La invención del narco

/ Jorge Volpi /

Las palabras jamás son inocentes: como advertía el filósofo John Austin, producen cosas. No solo enmascaran la realidad, sino que la crean, ciñéndonos a discursos que no son nuestros, sino del poder. Si en su fascinante Los cárteles no existen (2018), Oswaldo Zavala mostraba cómo los ciudadanos hemos caído en la trampa de asumir la existencia de estos poderosísimos grupos criminales como los principales enemigos del Estado, en su ambicioso La guerra en las palabras. Una historia intelectual del “narco” en México (1975-2020) lleva la premisa más lejos: todas nuestras ideas sobre el narcotráfico, y en particular sobre la guerra desatada en su contra, proceden de la narrativa articulada por Estados Unidos desde fines de la Segunda Guerra Mundial.

El narco, en este sentido, tampoco existe: se trata de una invención política, nacida a partir de criterios de seguridad nacional impuestos desde Washington y que, al menos desde enero de 1977 -la fecha con que comienza su relato-, México empezó a adoptar oficialmente como suyos. Sometiéndose a la presión diplomática de la administración de Gerald Ford, José López Portillo y su procurador general de la República, Óscar Flores Sánchez, lanzaron entonces la Fuerza de Tarea Cóndor, destinada a combatir la siembra y el tráfico de drogas en el llamado Triángulo Dorado. Una operación que, en los agridulces vaivenes de la historia, estuvo coordinada por el joven Alejandro Gertz Manero, hoy fiscal general de la República.

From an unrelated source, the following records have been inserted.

(** The pieces of files, newest first; [front] is what a rotation keeps of them. *)
Definition view (j : nat) m (k : Slice) : Slice := lookupPieces (take (n_pieces (rt_io m) - j) (openPieces m)) k.
Definition filled d r : Prop := forall p k, p ∈ pieces r -> k <> current_piece_mark_key -> ldb_Get (piece d p) k <> Some [].
Lemma file_pieces d r : rot_ok d r -> exists mid (m : nat), pieces r = (map PFile mid ++ [PFile (oldest_db_no r)]) ++ map PArchive (seq 0 m) /\
  length mid = (n_pieces r - 1)%nat /\ rotation (n_pieces r) (oldest_db_no r) = oldest_db_no r :: mid /\
  rotation (n_pieces r) (current_piece_file_no r) = mid ++ [oldest_db_no r] /\ (forall i, i ∈ mid -> i <> oldest_db_no r) /\
  if archive_mode r then archives_are d m else m = 0%nat.
Proof.
  intros Hok. pose proof Hok as [Hn Hc (m & Hp & Har) _ _ _].
  destruct (rotation_back (n_pieces r) (current_piece_file_no r) ltac:(lia) Hc) as (mid & E1 & El & E2).
  rewrite <- (oldest_previous d r Hok) in E1, E2. exists mid, m. split_and!; [|done..| |done].
  - by rewrite Hp, E1, map_app.
  - pose proof (rotation_NoDup _ (oldest_db_no r) (proj1 (proj2 (oldest_not_current d r Hok)))) as Hnd.
    rewrite E2 in Hnd. apply NoDup_cons in Hnd as [Hni _]. intros i Hi ->. done.
Qed.
Lemma take_view j (mid : list nat) (o : nat) (rest : list PieceName) n : length mid = (n - 1)%nat -> (0 < n)%nat ->
  take (n - S j) ((map PFile mid ++ [PFile o]) ++ rest) = take (n - S j) (map PFile mid).
Proof. intros Hl Hn. rewrite <- app_assoc, take_app_le; [done|]. rewrite length_map. lia. Qed.
Lemma lookupPieces_map_ext d d' ps k : (forall p, p ∈ ps -> ldb_Get (piece d' p) k = ldb_Get (piece d p) k) ->
  lookupPieces (map (piece d') ps) k = lookupPieces (map (piece d) ps) k.
Proof. intros E. apply lookupPieces_ext, Forall2_fmap_2, Forall_Forall2_diag, Forall_forall. exact E. Qed.
Lemma view_pieces j m k : view j m k = lookupPieces (map (piece (rt_disk m)) (take (n_pieces (rt_io m) - j) (pieces (rt_io m)))) k.
Proof. unfold view, openPieces. by rewrite firstn_map. Qed.
End Pieces.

A partir de ese momento, la narrativa de que es imprescindible emplear al Ejército para combatir a los narcos se incrusta en el centro de la vida política mexicana. Aunque, como documenta Zavala, entonces las intervenciones para destruir e incautar marihuana y amapola se limitan a operaciones contra los campesinos encargados del cultivo, en tanto los auténticos responsables son protegidos desde los altos mandos militares, el germen de la catástrofe posterior ya se encontraba allí. Creer a pie juntillas que las drogas constituyen la mayor amenaza para el Estado articula un sinfín de estrategias que modifican radicalmente la acción de ese mismo Estado.

Es entonces cuando se traba la incómoda alianza entre la DEA y la Dirección Federal de Seguridad que impondrán lo que Agamben define como un estado de excepción permanente: el uso descarado de la fuerza que no toma en cuenta ninguna previsión civil. Paradójicamente, hasta el fin del régimen priista, en el 2000, bajo esta lógica el Estado mexicano supervisa y regula el tráfico en una pax priista que concilia sus intereses con los de los criminales que a la vez protege y hostiga.

Surgen así las primeras representaciones mainstream de los narcos que alcanzarán un protagonismo absoluto a partir de los operativos conjuntos lanzados por Calderón en 2006: enemigos sanguinarios que, al modo de los terroristas que destruyeron las Torres Gemelas, es urgente aniquilar. El poder se inventa a sus rivales para ocultar que, en la mayor parte de los casos, el número creciente de muertes se produce justo en las zonas donde se despliegan las Fuerzas Armadas. La imposición de este mito justifica la militarización del país que se prolongará hasta hoy.

Si Peña no hace otra cosa que bajar un poco el volumen al discurso de la guerra sin alterar la estrategia, López Obrador da unos cuantos pasos hacia delante -hoy visibilizados con la clausura de la unidad de investigaciones especiales de la DEA en México- solo para retroceder todavía más. De un lado, modifica la narrativa e intenta enfocarse en las causas de la violencia, mientras del otro extrema la militarización extendida a todas las áreas de su gobierno y se desentiende de la reforma al sistema de justicia. Paradójicamente, entramos en una era sin guerra -sin palabras de guerra- donde el Ejército está en todas partes. Con AMLO, el estado de excepción permanente se vuelve aún más perverso: ahora el “pueblo uniformado” se halla, con y sin uniformes, en cada resquicio donde el Estado tiene un lugar.